### What needs to be done:
Repeat precisely the span of lines below that opens with the line containing "destruct (decide (sh" and closes with the line containing "rewrite <-(opened_shares_length obj", both included.

Content starts

(** A base key that passes the checks: the randomness it gives makes the nonce. *)
Lemma decrypt_all_inv self full_id services pks base_key t all :
  decrypt_all_shares_and_verify_nonce self full_id services (BonehFranklinPublicKeys pks)
    base_key t = Ok all →
  ∃ r cs er key, self = BonehFranklinBLS12381 (g_mul g_generator r) cs er ∧
    derive_key EncryptedRandomness base_key cs t services.*1 = Ok key ∧
    decrypt_randomness er key = Ok r ∧
    length pks = length cs ∧
    Forall2 (λ '((pk, c), service) s,
      (m ← decrypt_deterministic r c pk full_id service; Ok (service.2, m)) = Ok s)
      (zip (zip pks cs) services) all.
Proof.
  destruct self as [nonce cs er]. cbn [decrypt_all_shares_and_verify_nonce ciphertexts].
  destruct (derive_key _ _ _ _ _) as [key| |] eqn:Hkey; [|done..].
  unfold mbind at 1, outcome_bind at 1.
  destruct (decrypt_randomness er key) as [r| |] eqn:Hr; [|done..].
  unfold mbind at 1, outcome_bind at 1.
  destruct (verify_nonce r nonce) as [[]| |] eqn:Hn; [|done..].
  apply verify_nonce_inv in Hn as ->. unfold mbind at 1, outcome_bind at 1.
  destruct (Nat.eqb_spec (length pks) (length cs)) as [Hl|]; [|done].
  cbn [negb]. intros Hall%try_map_inv.
  exists r, cs, er, key. split_and!; try done.
  eapply Forall2_impl; [exact Hall|]. by intros [[pk c] service] s.
Qed.

(** What success of the consistency check says about the shares. *)
Lemma consistency_check_inv obj msks usks base_key :
  length (ciphertexts (eo_encrypted_shares obj)) = length (eo_services obj) →
  combine_and_check_share_consistency (eo_encrypted_shares obj) (opened_shares obj usks)
    (create_full_id (eo_package_id obj) (eo_id obj)) (eo_services obj) (eo_threshold obj)
    (BonehFranklinPublicKeys (public_key_from_master_key <$> msks)) = Ok base_key →
  valid_shares (opened_shares obj usks) ∧
  ∃ polys : list Polynomial, base_key = share_of polys u8_zero ∧ length polys = KEY_SIZE ∧
    Forall (λ p : Polynomial, length p ≤ keys_held obj usks) polys ∧
    length msks = length (eo_services obj) ∧
    (∀ usks', keys_valid obj msks usks' →
       ∀ j sh, (j, sh) ∈ opened_shares obj usks' → sh = share_of polys j) ∧
    ∃ all, decrypt_all_shares_and_verify_nonce (eo_encrypted_shares obj)
      (create_full_id (eo_package_id obj) (eo_id obj)) (eo_services obj)
      (BonehFranklinPublicKeys (public_key_from_master_key <$> msks)) base_key
      (eo_threshold obj) = Ok all ∧ Forall (λ '(j, sh), sh = share_of polys j) all.
Proof.
  intros Hlen. unfold combine_and_check_share_consistency.
  destruct (interpolate _ _) as [f| |] eqn:Hf; [|done..].
  apply interpolate_inv in Hf as (Hv & polys & Hpl & Hlp & Hx).
  unfold mbind at 1, outcome_bind at 1. rewrite Hx.
  destruct (decrypt_all_shares_and_verify_nonce _ _ _ _ _ _) as [all| |] eqn:Hall; [|done..].
  unfold mbind at 1, outcome_bind at 1.
  destruct (existsb _ all) eqn:Hex; [done|]. intros [= <-].
  assert (Forall (λ '(j, sh), sh = share_of polys j) all) as Hon.
  { apply Forall_forall. intros [j sh] Hin%list_elem_of_In.
    apply not_true_iff_false in Hex. rewrite existsb_exists in Hex.
    destruct (decide (sh = share_of polys j)) as [|Hne]; [done|]. destruct Hex.
    exists (j, sh). split; [done|]. rewrite Hx. by rewrite bool_decide_eq_false_2. }
  pose proof (decrypt_all_inv _ _ _ _ _ _ _ Hall)
    as (r & cs & er & key & Hes & _ & _ & Hlpk & HF).
  rewrite Hes in Hlen. cbn [ciphertexts] in Hlen. rewrite length_fmap in Hlpk.
  rewrite <-(opened_shares_length obj usks) by (by rewrite Hes).
  split; [done|]. exists polys. split_and!; try done; [congruence| |by exists all].
  intros usks' Hk j sh Hin. unfold opened_shares, selected in Hin. rewrite Hes in Hin.
  apply list_elem_of_omap in Hin as ([service c] & Hz & Hin).
  apply fmap_Some in Hin as (usk & Husk & [= -> ->]).
  apply list_elem_of_lookup in Hz as [i Hz].
  apply lookup_zip_with_Some in Hz as (service' & c' & [= <- <-] & Hs & Hc).
  destruct (lookup_lt_is_Some_2 msks i) as [msk Hm].
  { apply lookup_lt_Some in Hc. lia. }
  rewrite (Hk i service msk usk Hs Hm Husk).
  assert (zip (zip (public_key_from_master_key <$> msks) cs) (eo_services obj) !! i
    = Some (public_key_from_master_key msk, c, service)) as Hzz.
  { apply lookup_zip_with_Some. eexists (_, _), _. split_and!; [done| |done].
    apply lookup_zip_with_Some. eexists _, _. split_and!; [done| |done].
    by rewrite list_lookup_fmap, Hm. }
  destruct (Forall2_lookup_l _ _ _ _ _ HF Hzz) as ([j' sh'] & Hi & Hopen).
  rewrite ibe_decrypt_deterministic in Hopen. injection Hopen as <- <-.
  apply (Forall_lookup_1 _ _ _ _ Hon Hi).
Qed.
(** The plain fields of what [seal_encrypt] returns. *)
Lemma seal_encrypt_object {R : Type} `{AllowedRng R, !RngLaws R} package_id id key_servers pks t
    input (rng rng' : R) obj key :
  seal_encrypt package_id id key_servers (BonehFranklinPublicKeys pks) t input rng
    = (Ok (obj, key), rng') →
  eo_package_id obj = package_id ∧ eo_id obj = id ∧ eo_threshold obj = t ∧ t ≠ u8_zero ∧
  (eo_services obj).*1 = key_servers.
Proof.
  intros He. pose proof (seal_encrypt_spec package_id id key_servers pks t input rng) as Hs.
  cbv zeta in Hs. rewrite He in Hs. cbn [fst] in Hs.
  destruct (_ <? u8_val t)%N; [done|]. case_bool_decide as Ht; [done|]. cbn [orb] in Hs.
  destruct (negb _); [done|]. destruct (Nat.leb_spec (length key_servers) 255); [|done].
  destruct Hs as (obj' & key' & polys & r & [= <- <-] & _ & <- & <- & Hsv & <- & _).
  split_and!; try done. rewrite Hsv. apply fst_zip. rewrite share_indices_length.
  rewrite u8_val_of_small by lia. lia.
Qed.

(** What was encrypted to the public keys of [msks] decrypts with any store of
    their extracted keys that covers enough key servers. *)
Lemma seal_decrypt_of_encrypt {R : Type} `{AllowedRng R, !RngLaws R} (package_id : ObjectID)
    (id : list byte) (key_servers : list ObjectID) (msks : list MasterKey) (t : byte)
    (input : EncryptionInput) (rng rng' : R) (obj : EncryptedObject) (key : list byte)
    (usks : gmap ObjectID UserSecretKey) (public_keys : option IBEPublicKeys) :
  let pks := BonehFranklinPublicKeys (public_key_from_master_key <$> msks) in
  seal_encrypt package_id id key_servers pks t input rng = (Ok (obj, key), rng') →
  (∀ i ks msk usk, key_servers !! i = Some ks → msks !! i = Some msk →
     usks !! ks = Some usk → usk = extract msk (create_full_id package_id id)) →
  N.to_nat (u8_val t) ≤
    length (List.filter (λ ks, bool_decide (is_Some (usks !! ks))) key_servers) →
  public_keys = None ∨ public_keys = Some pks →
  seal_decrypt obj (BonehFranklinUserSecretKeys usks) public_keys =
    Ok (match input with EAes256Gcm m _ | EHmac256Ctr m _ => m | EPlain => key end).
Proof.
  intros pks He Hk Ht Hpk.
  pose proof (seal_encrypt_spec package_id id key_servers
    (public_key_from_master_key <$> msks) t input rng) as Hs.
  cbv zeta in Hs. fold pks in Hs. rewrite He in Hs. cbn [fst] in Hs.
  destruct (_ || _); [done|]. destruct (negb _); [done|].
  destruct (Nat.leb_spec (length key_servers) 255) as [Hn|]; [|done].
  destruct Hs as (obj' & key' & polys & r & [= <- <-] & Henc & <- & <- & Hsv & <- & Hct).
  assert ((eo_services obj).*1 = key_servers) as Hs1.
  { rewrite Hsv. apply fst_zip. rewrite share_indices_length.
    rewrite u8_val_of_small by lia. lia. }
  rewrite (seal_decrypt_ok obj msks polys r key usks); try done.
  - rewrite Hct. rewrite ciphertext_decrypt_encrypt. by destruct input.
  - intros i service msk usk Hi Hm Hu. eapply Hk; [|done..].
    by rewrite <-Hs1, list_lookup_fmap, Hi.
  - rewrite <-Hs1, filter_fmap, length_fmap in Ht. done.
Qed.
End consistency.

Content ends

### Your response:
    destruct (decide (sh = share_of polys j)) as [|Hne]; [done|]. destruct Hex.
    exists (j, sh). split; [done|]. rewrite Hx. by rewrite bool_decide_eq_false_2. }
  pose proof (decrypt_all_inv _ _ _ _ _ _ _ Hall)
    as (r & cs & er & key & Hes & _ & _ & Hlpk & HF).
  rewrite Hes in Hlen. cbn [ciphertexts] in Hlen. rewrite length_fmap in Hlpk.
  rewrite <-(opened_shares_length obj usks) by (by rewrite Hes).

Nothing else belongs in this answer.